What makes something your “finest hour”?
To answer that question, we first have to reach back to June 16, 1940, when that phrase was made famous in a speech by British Prime Minister Winston Churchill.
World War Two had begun the previous year. France, Poland, Norway, Denmark, Belgium and the Netherlands had all fallen under the jackboots of the Nazis. It was a dark time, and the only thing standing between Hitler and control of the rest of Europe was the island nation of Britain.
In this context, Churchill prepared his people for the immense sacrifices that would be asked of them in the coming battles. He told them that the survival of their nation and way of life lay at stake. He let them know the consequences both of success and of failure in the task ahead of them.
He concluded his speech with one of the great rallying cries in history:
“Let us therefore brace ourselves to our duties, and so bear ourselves that, if the British Empire and its Commonwealth last for a thousand years, men will still say, ‘This was their finest hour.’ ”
Churchill was telling the British people that their finest hour would not be a time of ease or comfort. Rather, it would encompass pain, sacrifice, duty, and selflessness.
The same holds true for us.
And the same held true for Jesus in His finest hour.
When we talk about someone’s “finest hour,” we’re usually not referring to a time in their life when everything is coming up roses for them.
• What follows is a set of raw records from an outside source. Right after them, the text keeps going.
(** (C2) Outcome tokens are always backed: after any sequence of trades in complete
    sets, by anyone on any markets, the account of every market still holds one unit
    of the base asset per unit of each of its outcome tokens, and no market changed. *)
Theorem sets_collateralised calls s :
  Forall valid_set_call calls →
  (∀ id m, api_market id (commons s) = Ok m → proper_base (base_asset m)) →
  all_collateralised s →
  all_collateralised (foldl (flip run_set_call) s calls) ∧
  commons (foldl (flip run_set_call) s calls) = commons s.
Proof.
  intros Hcs. revert s. induction Hcs as [|c calls Hc _ IH]; intros s Hp Hs; [done|].
  cbn [foldl]. pose proof (run_set_call_traded c s Hc) as Ht.
  destruct c as [[[who id] amount] buys]. destruct Hc as [_ Hwho]. cbn [flip].
  destruct Ht as [->|(Hcom & m & x & Hm & Ht)]; [auto|].
  rewrite <- Hcom. apply IH; [by rewrite Hcom|].
  intros id2 m2 Hm2. rewrite Hcom in Hm2.
  apply (traded_collateral id m id2 m2 who x (ledger s)); eauto. intros ->. congruence.
Qed.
It’s not a time when they’re receiving accolades or awards.
That’s not what a “finest hour” looks like.
Rather, it looks like a mom or dad staying home to care for a disabled child, or an adult son or daughter quitting their job so they can look after an infirm parent.
It looks like a spouse working an extra job so their mate can go back to school and get a degree to advance their career.
It looks like volunteers spending their free time helping the downtrodden, the rejected, and the helpless.
It looks like a missionary spending decades in a foreign country, serving others and presenting the gospel to them.
Our finest hour always involves sacrifice on behalf of others.

So it was with Jesus.
His finest hour was on the Cross.
It involved immense emotional and physical pain, obedience to His Father’s will, and a willingness to give up everything to benefit others.
His atoning sacrifice gives us the chance to receive forgiveness for our sins, and to spend eternity with God in Heaven.
And He did it all for us, not for Himself.
Jesus so braced Himself to His duty and so bore Himself that two thousand years later people still say of His sacrifice on the Cross:
“This was His finest hour.”
© 2022 Lori J. Cartmell. All rights reserved.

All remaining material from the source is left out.